Is a GUID suitable for use in a URL. Sure. Here's a GUID (actually, a UUID) I jsut created using Java: 1ccb9467-e326-4fed-b9a7-7edcba52be84

The url could be:

http://example.com/view?id=1ccb9467-e326-4fed-b9a7-7edcba52be84

It's longish but perfectly usable and achieves what you describe.

Steve McLeod
But if I want to use the primary key in a URL I'll need to reformat it, as opposed to just using the md5 hash. I'm looking to keep things simple.
rdmpage
Why would you need to reformat it? The Internet Archive uses URLs verbatim, as substrings of the URLs of archived pages.
Hugh Allen
rdmpage -- Md5 is not unique. Hence, it's not fit for a primary key.
MichaelGG
But if the probability of a collision is low, then this isn't a big issue. Plus, unlike a UUID I can guarantee that I can regenerate the same md5 hash from the same URI, which is useful if the GUID is generated at different times, for example. UUIDs seem to address a different problem.
rdmpage
Hugh -- But some URIs are very messy, may contain parts that are url encoded and parts that aren't, etc, making life difficult. A hash seems a lot easier to manage.
rdmpage
+1  A: 

It's perfectly fine. Accidental collision of MD5 is practically impossible (to get a 50% chance of collision you'd have to hash 6 billion URLs per second, every second for 100 years).

porneL
Exactly. You still need to be aware that deliberate MD5 hash collisions are *easy* to do. If this is going to be a problem you would be better off using SHA-1 or some other newer hash function that isn't as broken as MD5.
paranoidgeek
A: 

MD5 is considered deprecated - at least for cryptographic purposes, but I would suggest only using md5 for backwards compatibility with existing stuff. You should have a good reason to go with md5 when we do have other hash algos out there that aren't (at least yet) broken.

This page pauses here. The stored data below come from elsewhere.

Definition set_working b d := mk_dispatcher b (time_seq_ d) (next_timeout_ d) (timers_ d) (repeatable_timers_ d) (thread_pool_ d) (readings d) (ticks d) (polled d) (called d).
Definition set_seq n d := mk_dispatcher (working_ d) n (next_timeout_ d) (timers_ d) (repeatable_timers_ d) (thread_pool_ d) (readings d) (ticks d) (polled d) (called d).
Definition set_next n d := mk_dispatcher (working_ d) (time_seq_ d) n (timers_ d) (repeatable_timers_ d) (thread_pool_ d) (readings d) (ticks d) (polled d) (called d).
Definition set_timers l d := mk_dispatcher (working_ d) (time_seq_ d) (next_timeout_ d) l (repeatable_timers_ d) (thread_pool_ d) (readings d) (ticks d) (polled d) (called d).
Definition set_repeatable l d := mk_dispatcher (working_ d) (time_seq_ d) (next_timeout_ d) (timers_ d) l (thread_pool_ d) (readings d) (ticks d) (polled d) (called d).
Definition set_pool p d := mk_dispatcher (working_ d) (time_seq_ d) (next_timeout_ d) (timers_ d) (repeatable_timers_ d) p (readings d) (ticks d) (polled d) (called d).
Definition set_ticks n d := mk_dispatcher (working_ d) (time_seq_ d) (next_timeout_ d) (timers_ d) (repeatable_timers_ d) (thread_pool_ d) (readings d) n (polled d) (called d).
Definition set_polled l d := mk_dispatcher (working_ d) (time_seq_ d) (next_timeout_ d) (timers_ d) (repeatable_timers_ d) (thread_pool_ d) (readings d) (ticks d) l (called d).
Definition set_called l d := mk_dispatcher (working_ d) (time_seq_ d) (next_timeout_ d) (timers_ d) (repeatable_timers_ d) (thread_pool_ d) (readings d) (ticks d) (polled d) l.

(** dispatcher::dispatcher, with the pool it creates *)
Definition dispatcher_new (clock : nat -> Z) : dispatcher :=
  mk_dispatcher true 0 MAX_TIMEOUTS [] [] (mk_thread_pool true []) clock 0 [] [].

(** * Operations *)

(** get_current_time(timeunit::milli) *)
Definition get_current_time : M dispatcher Z :=
  n ← gets ticks; f ← gets readings;
  _ ← modify (set_ticks (S n));
  mret (f n).

(** Result of an int64_t operation: overflow is undefined. *)
Definition int64_of (z : Z) : M dispatcher Z :=
  if (- 2 ^ 63 <=? z) && (z <? 2 ^ 63) then mret z else undef int_overflow.

(** ++time_seq_ on an atomic, which wraps *)
Definition next_seq : M dispatcher Z :=
  n ← gets time_seq_;
  let n' := to_signed 64 (n + 1) in
  _ ← modify (set_seq n');
  mret n'.

(** dispatcher::update_next_timeout *)
Definition update_next_timeout : M dispatcher unit :=
  l ← gets timers_;
  match l with
  | [] => modify (set_next MAX_TIMEOUTS)
  | (tid, _) :: _ =>
      now ← get_current_time;
      d ← int64_of (tid.1 - now);
      let next_timeout := to_signed 32 d in
      modify (set_next (if next_timeout <=? 0 then 0 else next_timeout))
  end.

(** The body of run_at, shared by its overloads *)
Definition run_at (tp : Z) (t : task) (interval : Z) : M dispatcher timer_id_t :=
  w ← gets working_;
  if negb w then mret (0, 0)
  else if negb (interval =? 0) then
    neg ← int64_of (- tp);
    n ← next_seq;
    let tid := (neg, n) in
    n' ← next_seq;
    _ ← modify (fun d => set_repeatable (map_set tid (mk_repeatable_task tp interval (tp, n') t) (repeatable_timers_ d)) d);
    _ ← modify (fun d => set_timers (map_set (tp, n') (repeat_closure tid) (timers_ d)) d);
    _ ← update_next_timeout;
    mret tid
  else
    n ← next_seq;
    let tid := (tp, n) in
    _ ← modify (fun d => set_timers (map_emplace tid t (timers_ d)) d);
    _ ← update_next_timeout;
    mret tid.

(** dispatcher::run_after *)
Definition dispatcher_run_after (ms : Z) (t : task) : M dispatcher timer_id_t :=
  now ← get_current_time; tp ← int64_of (now + ms); run_at tp t 0.

(** dispatcher::run_every *)
Definition dispatcher_run_every (ms interval : Z) (t : task) : M dispatcher timer_id_t :=
  now ← get_current_time; tp ← int64_of (now + ms); run_at tp t interval.

(** dispatcher::cancel *)
Definition cancel (tid : timer_id_t) : M dispatcher bool :=
  if tid.1 <? 0 then
    r ← gets repeatable_timers_;
    rt ← of_option bad_iterator (map_find tid r);      (* p->second with p == end() *)
    l ← gets timers_;
    _ ← when (bool_decide (is_Some (map_find (timer_id rt) l))) (modify (set_timers (map_erase (timer_id rt) l)));
    _ ← modify (set_repeatable (map_erase tid r));
    mret true
  else
    l ← gets timers_;
    match map_find tid l with
    | Some _ => _ ← modify (set_timers (map_erase tid l)); mret true
    | None => mret false
    end.

(** thread_pool::enqueue, of the task in the front timer: the task is moved
    into the bound object before the pool tests whether it still works. *)
Definition enqueue_front : M dispatcher unit :=
  l ← gets timers_;
  match l with
  | [] => undef bad_iterator
  | (k, t) :: l' =>
      _ ← modify (set_timers ((k, moved_from) :: l'));
      p ← gets thread_pool_;
      if tp_working p then modify (set_pool (mk_thread_pool true (tp_tasks p ++ [t]))) else throw runtime_error
  end.

(** The loop of dispatcher::handle_timeout; every round erases a timer. *)
Fixpoint fire_loop (fuel : nat) (now : Z) : M dispatcher unit :=
  l ← gets timers_;
  match l with
  | [] => mret tt
  | (k, _) :: _ =>
      if tid_ltb k (now, MAX_TIMEOUTS) then
        match fuel with
        | O => blocked
        | S fuel =>
            _ ← enqueue_front;
            _ ← modify (fun d => set_timers (tail (timers_ d)) d);
            fire_loop fuel now
        end
      else mret tt
  end.

(** dispatcher::handle_timeout *)
Definition handle_timeout : M dispatcher unit :=
  now ← get_current_time;
  l ← gets timers_;
  _ ← fire_loop (length l) now;
  update_next_timeout.

(** dispatcher::loop_once; [events] is what the callbacks of the channels that
    the poller finds ready do. *)
Definition loop_once (events : M dispatcher unit) (ms : Z) : M dispatcher unit :=
  n ← gets next_timeout_;
  _ ← modify (fun d => set_polled (polled d ++ [Z.min ms n]) d);
  _ ← events;
  handle_timeout.

(** dispatcher::loop, for the polls of one run. *)
Fixpoint loop (polls : list (M dispatcher unit)) : M dispatcher unit :=
  w ← gets working_;
  if (w : bool) then
    match polls with
    | [] => blocked
    | events :: polls => _ ← loop_once events DEFAULT_TIMEOUTS; loop polls
    end
  else
    _ ← modify (set_timers []);
    _ ← modify (set_repeatable []);
    loop_once (default (mret tt) (head polls)) 0.

(** dispatcher::exit; the byte written to the pipe wakes the poller. *)
Definition exit : M dispatcher unit := modify (set_working false).

(** Running a std::function *)
Definition call_user (t : task) : M dispatcher unit :=
  match t with
  | user_task n => modify (fun d => set_called (called d ++ [n]) d)
  | _ => throw std_exception                      (* std::bad_function_call *)
  end.

(** dispatcher::repeat up to the call of the callback: the next repetition is scheduled.
    The result is the callback. *)
Definition schedule_repeat (node : timer_id_t) : M dispatcher task :=
  r ← gets repeatable_timers_;
  rt ← of_option dangling_deref (map_find node r);
  at' ← int64_of (at_ rt + interval rt);
  n ← next_seq;
  _ ← modify (fun d => set_repeatable (map_set node (mk_repeatable_task at' (interval rt) (at', n) (callback rt)) (repeatable_timers_ d)) d);
  _ ← modify (fun d => set_timers (map_set (at', n) (repeat_closure node) (timers_ d)) d);
  _ ← update_next_timeout;
  mret (callback rt).

(** dispatcher::repeat *)
Definition repeat (node : timer_id_t) : M dispatcher unit := cb ← schedule_repeat node; call_user cb.

(** A worker takes the front task of the pool, with the mutex of the pool. *)
Definition worker_pop : M dispatcher (option task) :=
  p ← gets thread_pool_;
  match tp_tasks p with
  | [] => mret None
  | t :: ts => _ ← modify (set_pool (mk_thread_pool (tp_working p) ts)); mret (Some t)
  end.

Problems I see with the approach:

  • Duplicate objects, because the url identifier is different (As arend mentioned)
  • URLs changing

The latter being the one that might be important - this could be done as simply as a remove and an add. That is, if these ids are never visible/storable outside the database. (Like as a component of a URL.)

I guess these won't be a problem for DOIs.


How would it work with a non-autonumber integer id setup, but where the offline inserter agent creates the numbers? (Can use a dedicated range of numbers, maybe?) Might have a problem with duplication should two users independently add the same url?